It was late one night and I got the above message from two good friends…just a photograph that said “It’s a boy! It’s a girl!” I knew that there had been no pregnancy, so I was clueless as to what this meant. I wrote back, “WHAT???” My sweet friend and her husband had desperately wanted to have a child together, but it was not possible. They turned to adoption here in the U.S. and learned that they were “too old.” I just busted out laughing when they told me that! I could NOT believe that was valid criteria for THEIR adoption, but learned very quickly that it was. So, like many individuals in the United States, who want very much to share their love and lives with a child who desperately needs a loving family, they turned to the adoption of a foreign child.

After a very long process, they qualified to adopt a child from Ethiopia. Turns out, though, there were TWO children up for adoption – a little girl and her younger brother that the agency did not want to separate. So my friends became “instant” parents to two beautiful babies. I have watched their growth and “blossoming” in the love of their parents and family. I have laughed at their antics and “discoveries” in this new life. I have watched as they grow into their “personalities.” They have had a wonderful life…up until the past few months. At school, other children are now telling them that they are going to be sent back to Ethiopia, that they will have to leave their parents. They’ve endured others yelling at them, “Go back to Africa!” My heart can almost not take this! I can only imagine what their parents are feeling in the depths of their souls. I imagine my own little niece and nephew…how scared and confused they would be if someone told them they would be taken away from their parents…that they would be sent to a foreign place that they did not know or recognize. I wonder how could you console those babies? How would you assure their fears were baseless? I cannot come up with any solution that would “fix” that particular situation. I don’t know how I would deal with attempting to comfort a child’s very real fear regarding these actions. I mean, really, what could you possibly say? And how would you deal with the anger over someone else doing this to your child? I don’t think I would be able to contain that anger, because I am angry right now about how these two precious children are being treated, and they are not even MINE!!

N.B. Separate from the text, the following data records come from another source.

Lemma data_insert_eq (h : @Heap Pixels) (b : nat) (p : Pixels) :
  is_Some (data h (Some b)) → data (<[b := p]> h) (Some b) = Some p.
Proof.
  simpl. intros Hb. apply list_lookup_insert_eq.
  by apply lookup_lt_is_Some.
Qed.

Lemma data_insert_ne (h : @Heap Pixels) (b : nat) (p : Pixels) (m : Mat) :
  m ≠ Some b → data (<[b := p]> h) m = data h m.
Proof.
  destruct m as [b'|]; simpl; [|done]. intros Hne.
  apply list_lookup_insert_ne. congruence.
Qed.

Lemma develop_alloc (h : @Heap Pixels) (p : Pixels) (xs : list Pending) :
  Forall is_Some (develop h <$> xs) →
  develop (h ++ [p]) <$> xs = develop h <$> xs.
Proof.
  intros Hv. apply Forall_fmap_ext.
  rewrite Forall_fmap in Hv. eapply Forall_impl; [exact Hv|].
  intros [m g]. unfold develop. simpl. intros Hs.
  rewrite data_alloc; [done|]. by apply fmap_is_Some in Hs.
Qed.

Lemma develop_insert (h : @Heap Pixels) (b : nat) (p : Pixels)
    (xs : list Pending) :
  Some b ∉ fst <$> xs →
  develop (<[b := p]> h) <$> xs = develop h <$> xs.
Proof.
  intros Hb. apply Forall_fmap_ext, Forall_forall. intros [m g] Hx.
  unfold develop. simpl. rewrite data_insert_ne; [done|].
  intros ->. apply Hb. apply (list_elem_of_fmap_2 fst) in Hx. done.
Qed.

I have another very dear, close, lifetime friend who married an African American – she was, and is, a very white caucasian. Unfortunately, the marriage was not successful, but they had two precious, absolutely drop dead gorgeous, biracial daughters who I have had the privilege and honor to watch, and share their lives, as they grew to be wonderful, loving adults and mothers themselves. They are simply family to me, and I love them with a full heart, unconditionally. I have nieces and nephews who have dated, and do date individuals different from their own ethnicity and culture. I have Hispanic friends who fill my heart with joy. They work hard, are not on welfare, and have values that are very similar to mine. Although I am from the “South,” and “southern” through and through, I WAS NOT TAUGHT PREJUDICE!

Children are so wonderfully cute and adorable when they are babies. The thing about children though, is that they grow up into adults. And what was “tolerated” as a child, is not always tolerated and accepted once they become adults. Like being Ethiopian…or African American…or Hispanic…cute as babies, but not so much as adults…But here’s the deal, remember the song we learned as children in Sunday School? “Jesus loves the little children, all the children of the world. Red and yellow, black and white, they’re all precious in His sight. Jesus loves the little children of the world.” I have to believe that! I have to act on that! If God made us in His image, then doesn’t that mean that every race and ethnic group is in HIS image??

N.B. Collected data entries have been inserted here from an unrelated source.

Lemma full_reset_body env task s :
  strategy task = full_reset →
  execute_strategy env (STRATEGY_CONFIGS (strategy task))
    (attempting_task (clock s) task) (attempt_started task s)
  = match named_by env (context (issue task)) "repoName" with
    | named name =>
        (Ok (attempting_task (clock s) task, (true, "Full reset completed")),
         set_SCRAPE_QUEUE
           (SCRAPE_QUEUE s
            ++ [ {| sk_id := uuid env (draws s); repoFullName := name;
                    scrapeType := st_full; lastScrapeAt := None;
                    sk_etag := None; sk_priority := prio_critical |} ])
           (set_draws (S (draws s))
              (set_REPOS_KV
                 (delete ("cohesiveness:" ++ name)
                    (delete ("repo:" ++ name) (REPOS_KV s)))
                 (attempt_started task s))))
    | unnamed =>
        (Ok (attempting_task (clock s) task, (false, "Full reset failed")),
         attempt_started task s)
    | unprintable => (Throw JS.not_primitive, attempt_started task s)
    end.
Proof.
  intros Hs. unfold execute_strategy, attempting_task, attempt_started, named_by.
  destruct task as [tid jid iss strat att mx st res cAt uAt]. cbn in Hs. subst strat.
  cbn [strategy set_status set_attempts set_t_updatedAt].
  unfold performFullReset. cbn [issue set_status set_attempts set_t_updatedAt].
  split_sys s.
  destruct (truthy_field (context iss) "repoName") as [v |]; mrun;
    [destruct (JS.ToString (runtime env) v) |]; mrun; reflexivity.
Qed.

The God I was taught to love and serve dictates my actions…to feed someone who is hungry; to give them clothes when they have none; to provide monetary support if that is necessary; to treat them as equal, human beings with dignity and respect; to LOVE THEM AS I WOULD LOVE MYSELF!!

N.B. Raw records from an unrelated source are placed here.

(* ===================================================================== *)
(** ** Metric extractor *)
(* ===================================================================== *)

(** The line count of the extractor is [lineCount]. *)
Lemma line_count_Str `{Platform W} (name : string) (s : jsstring) (w : W) :
  line_count name (Str s) w = Ok (of_nat (lineCount s)) w.
Proof.
  unfold line_count, lineCount. destruct s as [|c s]; [done|].
  cbn [truthy]. by rewrite split_length.
Qed.

Section Extractor.
Context {W : Type} {P : Platform W}.

Lemma line_count_inv (name : string) (x : value) (w w' : W) (q : Q) :
  line_count name (js_or x (Str "")) w = Ok q w' ->
  w' = w /\ exists s, js_or x (Str "") = Str s /\ q = of_nat (lineCount s).
Proof.
  unfold js_or. destruct (truthy x) eqn:Hx.
  - destruct x; try (unfold line_count; rewrite Hx; done).
    rewrite line_count_Str. intros [= <- <-]. eauto.
  - intros Heq. change (Str (lit "")) with (Str []) in *.
    rewrite line_count_Str in Heq. injection Heq as <- <-. eauto.
Qed.

Lemma command_type_inv (x : value) (w w' : W) (v : value) :
  command_type_of (js_or x (Str "")) w = Ok v w' ->
  w' = w /\ exists s, js_or x (Str "") = Str s /\
    v = Str (match s with [] => lit "unknown" | _ => before SPACE s end).
Proof.
  unfold js_or. destruct (truthy x) eqn:Hx.
  - unfold command_type_of. rewrite Hx. destruct x; try done.
    run. rewrite split_head. cbn. intros [= <- <-]. split; [done|].
    exists s. split; [done|]. by destruct s.
  - change (Str (lit "")) with (Str []). unfold command_type_of. cbn.
    intros [= <- <-]. split; [done|]. by exists [].
Qed.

Most of you know that I lost my Mama to Alzheimer’s, and I have shared some of those stories from our journey. During one Doctor visit, they were giving her yet another Mini Mental Status Questionnaire. One part of the test asked her to write a sentence. (And with each test, her sentences got shorter and shorter, until there were no sentences at all.) On this particular test, she wrote “I love all people.” I knew this to be true, for that is how she lived, and that is how she taught me. “I love all people.” How profound! And wouldn’t the world be such a better place if everyone practiced this? For you see, they ARE precious in His sight, and as a result, they MUST be precious in my sight also! Maybe we could all be a little bit more loving and accepting during our journey on this earth. Won’t you join me? Just for this week…

“I didn’t raise a dummy…”

So…you have not heard from me in quite a while…There are reasons, and maybe some day I will write about them, but for now, I am going to attempt to continue the posts on a more regular basis. With that being said, let’s begin with a new story…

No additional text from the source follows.